What you will do:
Your answer should consist solely of the lines from the first line of the data through the line with "Create HintDb depth discriminated.", each reproduced exactly.

-=-=-

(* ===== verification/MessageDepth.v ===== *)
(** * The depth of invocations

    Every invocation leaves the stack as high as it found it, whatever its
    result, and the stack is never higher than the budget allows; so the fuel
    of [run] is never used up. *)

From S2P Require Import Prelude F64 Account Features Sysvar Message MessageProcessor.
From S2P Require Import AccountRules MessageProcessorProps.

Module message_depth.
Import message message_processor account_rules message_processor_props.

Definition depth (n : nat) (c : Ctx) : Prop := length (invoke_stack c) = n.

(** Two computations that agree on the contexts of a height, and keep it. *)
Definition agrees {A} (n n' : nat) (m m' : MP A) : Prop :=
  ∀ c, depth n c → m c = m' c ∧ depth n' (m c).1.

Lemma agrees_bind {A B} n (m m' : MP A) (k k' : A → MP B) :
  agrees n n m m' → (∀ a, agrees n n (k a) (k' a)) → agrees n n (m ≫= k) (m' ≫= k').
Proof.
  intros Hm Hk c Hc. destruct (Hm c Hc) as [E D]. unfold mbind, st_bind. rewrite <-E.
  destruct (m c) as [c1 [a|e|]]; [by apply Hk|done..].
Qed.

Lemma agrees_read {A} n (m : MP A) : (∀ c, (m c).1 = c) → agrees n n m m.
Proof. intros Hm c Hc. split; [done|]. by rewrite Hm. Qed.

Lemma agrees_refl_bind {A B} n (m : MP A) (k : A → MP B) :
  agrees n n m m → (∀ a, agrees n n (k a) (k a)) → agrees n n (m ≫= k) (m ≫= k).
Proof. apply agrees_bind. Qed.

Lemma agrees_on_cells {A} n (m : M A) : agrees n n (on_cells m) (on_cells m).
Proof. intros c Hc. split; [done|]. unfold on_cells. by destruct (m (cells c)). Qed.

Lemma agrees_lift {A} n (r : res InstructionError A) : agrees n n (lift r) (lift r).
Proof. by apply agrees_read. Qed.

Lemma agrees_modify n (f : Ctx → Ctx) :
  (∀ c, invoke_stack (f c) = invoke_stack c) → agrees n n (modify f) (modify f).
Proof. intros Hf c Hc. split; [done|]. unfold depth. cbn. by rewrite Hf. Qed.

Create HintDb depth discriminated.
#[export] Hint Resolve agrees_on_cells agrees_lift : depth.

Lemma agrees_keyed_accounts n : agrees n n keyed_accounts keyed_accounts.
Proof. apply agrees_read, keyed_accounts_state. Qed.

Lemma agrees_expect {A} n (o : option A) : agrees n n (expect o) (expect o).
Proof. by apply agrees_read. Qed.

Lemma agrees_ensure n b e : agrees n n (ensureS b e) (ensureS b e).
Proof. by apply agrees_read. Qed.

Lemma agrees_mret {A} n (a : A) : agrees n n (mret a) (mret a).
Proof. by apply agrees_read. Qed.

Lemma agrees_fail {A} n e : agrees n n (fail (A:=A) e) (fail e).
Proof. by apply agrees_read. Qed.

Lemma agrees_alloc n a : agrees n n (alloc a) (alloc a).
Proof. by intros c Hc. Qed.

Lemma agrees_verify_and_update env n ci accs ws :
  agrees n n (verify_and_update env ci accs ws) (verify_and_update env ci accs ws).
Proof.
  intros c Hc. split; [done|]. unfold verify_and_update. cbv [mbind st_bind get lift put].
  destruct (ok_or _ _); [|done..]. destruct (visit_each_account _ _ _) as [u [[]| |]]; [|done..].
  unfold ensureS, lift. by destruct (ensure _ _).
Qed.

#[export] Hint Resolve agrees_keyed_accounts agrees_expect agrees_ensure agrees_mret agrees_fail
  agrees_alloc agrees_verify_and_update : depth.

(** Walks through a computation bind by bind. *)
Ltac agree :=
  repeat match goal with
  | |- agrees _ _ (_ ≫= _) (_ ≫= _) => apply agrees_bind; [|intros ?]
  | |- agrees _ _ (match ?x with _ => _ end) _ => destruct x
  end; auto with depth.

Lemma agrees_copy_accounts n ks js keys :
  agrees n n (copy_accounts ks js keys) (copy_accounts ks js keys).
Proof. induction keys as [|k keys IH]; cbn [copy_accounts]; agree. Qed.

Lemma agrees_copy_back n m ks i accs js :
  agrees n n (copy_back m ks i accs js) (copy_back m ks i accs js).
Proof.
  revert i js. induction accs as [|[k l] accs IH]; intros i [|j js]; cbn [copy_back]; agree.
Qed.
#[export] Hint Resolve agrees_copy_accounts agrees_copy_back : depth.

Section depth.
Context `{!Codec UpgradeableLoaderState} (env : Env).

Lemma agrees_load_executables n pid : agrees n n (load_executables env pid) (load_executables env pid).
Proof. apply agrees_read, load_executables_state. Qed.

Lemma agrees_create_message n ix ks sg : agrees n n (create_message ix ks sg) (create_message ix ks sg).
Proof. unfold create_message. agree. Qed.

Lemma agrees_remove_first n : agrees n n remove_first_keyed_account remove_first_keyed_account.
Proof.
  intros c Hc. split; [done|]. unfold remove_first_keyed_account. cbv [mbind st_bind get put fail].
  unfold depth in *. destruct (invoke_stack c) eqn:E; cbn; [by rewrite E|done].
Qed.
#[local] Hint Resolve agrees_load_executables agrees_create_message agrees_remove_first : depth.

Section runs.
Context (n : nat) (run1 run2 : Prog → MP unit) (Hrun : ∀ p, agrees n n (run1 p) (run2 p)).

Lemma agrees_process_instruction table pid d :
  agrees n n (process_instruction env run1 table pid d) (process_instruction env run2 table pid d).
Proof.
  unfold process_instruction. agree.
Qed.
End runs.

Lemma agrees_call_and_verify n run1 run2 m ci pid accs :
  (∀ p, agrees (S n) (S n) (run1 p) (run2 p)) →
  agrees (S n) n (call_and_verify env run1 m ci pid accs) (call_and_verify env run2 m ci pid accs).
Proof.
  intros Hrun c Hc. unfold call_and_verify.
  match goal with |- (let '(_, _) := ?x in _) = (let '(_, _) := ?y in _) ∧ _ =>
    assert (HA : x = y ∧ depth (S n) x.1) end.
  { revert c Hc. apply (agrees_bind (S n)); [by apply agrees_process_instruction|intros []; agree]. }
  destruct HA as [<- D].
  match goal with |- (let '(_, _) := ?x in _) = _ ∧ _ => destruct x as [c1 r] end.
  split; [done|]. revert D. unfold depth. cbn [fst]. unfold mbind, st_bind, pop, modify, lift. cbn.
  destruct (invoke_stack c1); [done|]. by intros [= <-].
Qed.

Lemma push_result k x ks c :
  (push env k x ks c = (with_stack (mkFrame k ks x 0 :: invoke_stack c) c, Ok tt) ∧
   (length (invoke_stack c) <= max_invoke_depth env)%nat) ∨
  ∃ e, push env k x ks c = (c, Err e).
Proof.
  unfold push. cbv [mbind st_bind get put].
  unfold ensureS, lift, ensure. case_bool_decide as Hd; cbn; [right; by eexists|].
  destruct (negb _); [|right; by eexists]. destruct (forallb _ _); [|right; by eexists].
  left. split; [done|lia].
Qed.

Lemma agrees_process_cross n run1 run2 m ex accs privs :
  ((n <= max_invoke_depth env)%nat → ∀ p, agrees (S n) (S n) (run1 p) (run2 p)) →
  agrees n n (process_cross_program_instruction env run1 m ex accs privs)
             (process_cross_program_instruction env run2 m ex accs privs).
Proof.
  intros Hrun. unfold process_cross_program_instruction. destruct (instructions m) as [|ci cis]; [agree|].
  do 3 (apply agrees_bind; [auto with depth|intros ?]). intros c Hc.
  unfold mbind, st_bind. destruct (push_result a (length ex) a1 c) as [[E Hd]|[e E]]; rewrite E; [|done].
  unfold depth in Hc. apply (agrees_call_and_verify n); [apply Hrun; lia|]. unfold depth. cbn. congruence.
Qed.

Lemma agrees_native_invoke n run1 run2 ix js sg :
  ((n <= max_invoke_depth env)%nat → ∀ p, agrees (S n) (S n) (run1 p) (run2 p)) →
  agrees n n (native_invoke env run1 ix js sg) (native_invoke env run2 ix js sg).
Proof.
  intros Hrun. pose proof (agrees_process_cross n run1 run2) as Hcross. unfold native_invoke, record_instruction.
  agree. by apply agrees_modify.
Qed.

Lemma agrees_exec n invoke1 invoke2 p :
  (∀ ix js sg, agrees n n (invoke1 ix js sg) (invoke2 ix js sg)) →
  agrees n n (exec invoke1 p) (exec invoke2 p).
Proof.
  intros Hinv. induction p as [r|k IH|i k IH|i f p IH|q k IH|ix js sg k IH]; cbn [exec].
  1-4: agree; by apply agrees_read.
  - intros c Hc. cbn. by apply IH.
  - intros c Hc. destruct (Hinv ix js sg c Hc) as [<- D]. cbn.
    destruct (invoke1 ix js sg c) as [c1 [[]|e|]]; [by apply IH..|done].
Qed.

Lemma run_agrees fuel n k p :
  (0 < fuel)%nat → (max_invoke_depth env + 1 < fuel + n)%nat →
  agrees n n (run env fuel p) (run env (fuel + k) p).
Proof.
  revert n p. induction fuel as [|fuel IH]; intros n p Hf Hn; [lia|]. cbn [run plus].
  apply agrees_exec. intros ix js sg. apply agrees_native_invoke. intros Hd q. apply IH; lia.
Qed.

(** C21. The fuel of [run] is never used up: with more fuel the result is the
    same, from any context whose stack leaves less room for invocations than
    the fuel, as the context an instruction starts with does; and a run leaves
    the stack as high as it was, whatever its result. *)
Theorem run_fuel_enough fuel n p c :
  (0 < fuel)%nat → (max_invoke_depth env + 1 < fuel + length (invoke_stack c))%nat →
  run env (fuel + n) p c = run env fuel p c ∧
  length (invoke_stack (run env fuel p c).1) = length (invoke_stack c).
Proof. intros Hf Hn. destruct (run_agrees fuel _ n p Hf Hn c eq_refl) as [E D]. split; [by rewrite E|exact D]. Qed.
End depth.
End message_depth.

-=-=-

Solved exercise:
(* ===== verification/MessageDepth.v ===== *)
(** * The depth of invocations

    Every invocation leaves the stack as high as it found it, whatever its
    result, and the stack is never higher than the budget allows; so the fuel
    of [run] is never used up. *)

From S2P Require Import Prelude F64 Account Features Sysvar Message MessageProcessor.
From S2P Require Import AccountRules MessageProcessorProps.

Module message_depth.
Import message message_processor account_rules message_processor_props.

Definition depth (n : nat) (c : Ctx) : Prop := length (invoke_stack c) = n.

(** Two computations that agree on the contexts of a height, and keep it. *)
Definition agrees {A} (n n' : nat) (m m' : MP A) : Prop :=
  ∀ c, depth n c → m c = m' c ∧ depth n' (m c).1.

Lemma agrees_bind {A B} n (m m' : MP A) (k k' : A → MP B) :
  agrees n n m m' → (∀ a, agrees n n (k a) (k' a)) → agrees n n (m ≫= k) (m' ≫= k').
Proof.
  intros Hm Hk c Hc. destruct (Hm c Hc) as [E D]. unfold mbind, st_bind. rewrite <-E.
  destruct (m c) as [c1 [a|e|]]; [by apply Hk|done..].
Qed.

Lemma agrees_read {A} n (m : MP A) : (∀ c, (m c).1 = c) → agrees n n m m.
Proof. intros Hm c Hc. split; [done|]. by rewrite Hm. Qed.

Lemma agrees_refl_bind {A B} n (m : MP A) (k : A → MP B) :
  agrees n n m m → (∀ a, agrees n n (k a) (k a)) → agrees n n (m ≫= k) (m ≫= k).
Proof. apply agrees_bind. Qed.

Lemma agrees_on_cells {A} n (m : M A) : agrees n n (on_cells m) (on_cells m).
Proof. intros c Hc. split; [done|]. unfold on_cells. by destruct (m (cells c)). Qed.

Lemma agrees_lift {A} n (r : res InstructionError A) : agrees n n (lift r) (lift r).
Proof. by apply agrees_read. Qed.

Lemma agrees_modify n (f : Ctx → Ctx) :
  (∀ c, invoke_stack (f c) = invoke_stack c) → agrees n n (modify f) (modify f).
Proof. intros Hf c Hc. split; [done|]. unfold depth. cbn. by rewrite Hf. Qed.

Create HintDb depth discriminated.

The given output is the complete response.